[[ DATASET ENTRIES, beginning ]]
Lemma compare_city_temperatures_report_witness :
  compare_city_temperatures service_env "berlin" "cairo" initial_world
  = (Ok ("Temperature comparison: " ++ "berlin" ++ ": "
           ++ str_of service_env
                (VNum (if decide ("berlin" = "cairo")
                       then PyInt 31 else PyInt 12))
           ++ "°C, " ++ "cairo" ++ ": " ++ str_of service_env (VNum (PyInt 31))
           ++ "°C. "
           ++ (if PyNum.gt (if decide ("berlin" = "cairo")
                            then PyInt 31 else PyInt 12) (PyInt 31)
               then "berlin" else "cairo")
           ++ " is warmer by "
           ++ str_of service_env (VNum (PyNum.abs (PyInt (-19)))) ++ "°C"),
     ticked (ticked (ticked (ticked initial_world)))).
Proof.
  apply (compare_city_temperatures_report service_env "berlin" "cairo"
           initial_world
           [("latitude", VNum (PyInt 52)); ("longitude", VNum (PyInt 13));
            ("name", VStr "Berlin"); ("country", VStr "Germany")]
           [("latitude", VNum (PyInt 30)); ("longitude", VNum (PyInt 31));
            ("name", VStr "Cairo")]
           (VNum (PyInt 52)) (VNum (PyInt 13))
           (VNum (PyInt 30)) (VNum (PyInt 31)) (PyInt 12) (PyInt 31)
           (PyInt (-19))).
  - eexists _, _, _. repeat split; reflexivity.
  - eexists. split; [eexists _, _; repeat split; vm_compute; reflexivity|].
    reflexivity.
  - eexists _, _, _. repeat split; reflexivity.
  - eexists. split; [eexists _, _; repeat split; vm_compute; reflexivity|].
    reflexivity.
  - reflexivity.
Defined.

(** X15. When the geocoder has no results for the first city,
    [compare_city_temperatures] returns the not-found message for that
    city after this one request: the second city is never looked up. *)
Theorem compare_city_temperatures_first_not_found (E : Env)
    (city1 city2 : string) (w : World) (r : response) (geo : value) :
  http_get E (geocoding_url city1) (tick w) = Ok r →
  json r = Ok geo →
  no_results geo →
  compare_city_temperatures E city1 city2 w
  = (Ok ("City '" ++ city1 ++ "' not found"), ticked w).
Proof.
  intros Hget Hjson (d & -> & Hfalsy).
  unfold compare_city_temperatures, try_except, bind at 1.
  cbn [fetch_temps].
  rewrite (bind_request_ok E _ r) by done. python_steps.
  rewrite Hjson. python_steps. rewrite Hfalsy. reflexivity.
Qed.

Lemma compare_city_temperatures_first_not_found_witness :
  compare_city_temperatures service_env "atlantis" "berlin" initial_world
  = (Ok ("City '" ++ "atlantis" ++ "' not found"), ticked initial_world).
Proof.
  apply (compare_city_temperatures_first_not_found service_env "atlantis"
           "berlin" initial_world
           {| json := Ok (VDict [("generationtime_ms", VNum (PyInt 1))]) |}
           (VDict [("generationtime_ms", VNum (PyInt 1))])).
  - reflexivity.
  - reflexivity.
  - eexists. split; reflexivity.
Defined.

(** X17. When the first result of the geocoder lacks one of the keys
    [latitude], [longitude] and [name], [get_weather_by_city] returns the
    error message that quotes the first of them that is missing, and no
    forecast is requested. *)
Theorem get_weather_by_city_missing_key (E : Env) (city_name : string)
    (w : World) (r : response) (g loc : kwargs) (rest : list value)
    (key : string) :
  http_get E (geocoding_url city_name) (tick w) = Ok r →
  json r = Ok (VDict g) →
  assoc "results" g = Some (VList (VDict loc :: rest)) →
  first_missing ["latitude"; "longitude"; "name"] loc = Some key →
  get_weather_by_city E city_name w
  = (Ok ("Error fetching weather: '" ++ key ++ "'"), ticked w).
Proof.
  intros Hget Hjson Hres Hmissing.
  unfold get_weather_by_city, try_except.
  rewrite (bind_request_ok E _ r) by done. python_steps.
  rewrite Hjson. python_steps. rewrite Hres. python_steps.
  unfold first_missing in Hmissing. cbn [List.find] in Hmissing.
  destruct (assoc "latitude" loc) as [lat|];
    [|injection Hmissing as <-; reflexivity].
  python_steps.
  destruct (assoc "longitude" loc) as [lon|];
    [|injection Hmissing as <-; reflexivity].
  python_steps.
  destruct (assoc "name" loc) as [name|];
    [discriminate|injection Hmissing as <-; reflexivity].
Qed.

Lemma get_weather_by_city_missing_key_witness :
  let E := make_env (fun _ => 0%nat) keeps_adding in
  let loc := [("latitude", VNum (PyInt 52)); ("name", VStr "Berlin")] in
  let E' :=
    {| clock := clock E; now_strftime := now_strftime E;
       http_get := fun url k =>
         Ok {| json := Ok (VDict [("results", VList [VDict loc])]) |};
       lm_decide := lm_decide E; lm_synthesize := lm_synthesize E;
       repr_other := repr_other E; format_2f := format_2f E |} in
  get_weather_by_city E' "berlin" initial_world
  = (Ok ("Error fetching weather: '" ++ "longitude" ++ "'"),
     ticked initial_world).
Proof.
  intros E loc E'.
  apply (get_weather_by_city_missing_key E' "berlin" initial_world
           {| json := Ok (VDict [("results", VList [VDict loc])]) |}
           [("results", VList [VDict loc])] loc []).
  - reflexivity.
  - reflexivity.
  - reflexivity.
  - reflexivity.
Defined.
[[ DATASET ENTRIES, end ]]
■ REQUIREMENT ■
For every line of the material that holds the word "assoc", make a copy.

■ WRITTEN RESPONSE ■
  assoc "results" g = Some (VList (VDict loc :: rest)) →
  destruct (assoc "latitude" loc) as [lat|];
  destruct (assoc "longitude" loc) as [lon|];
  destruct (assoc "name" loc) as [name|];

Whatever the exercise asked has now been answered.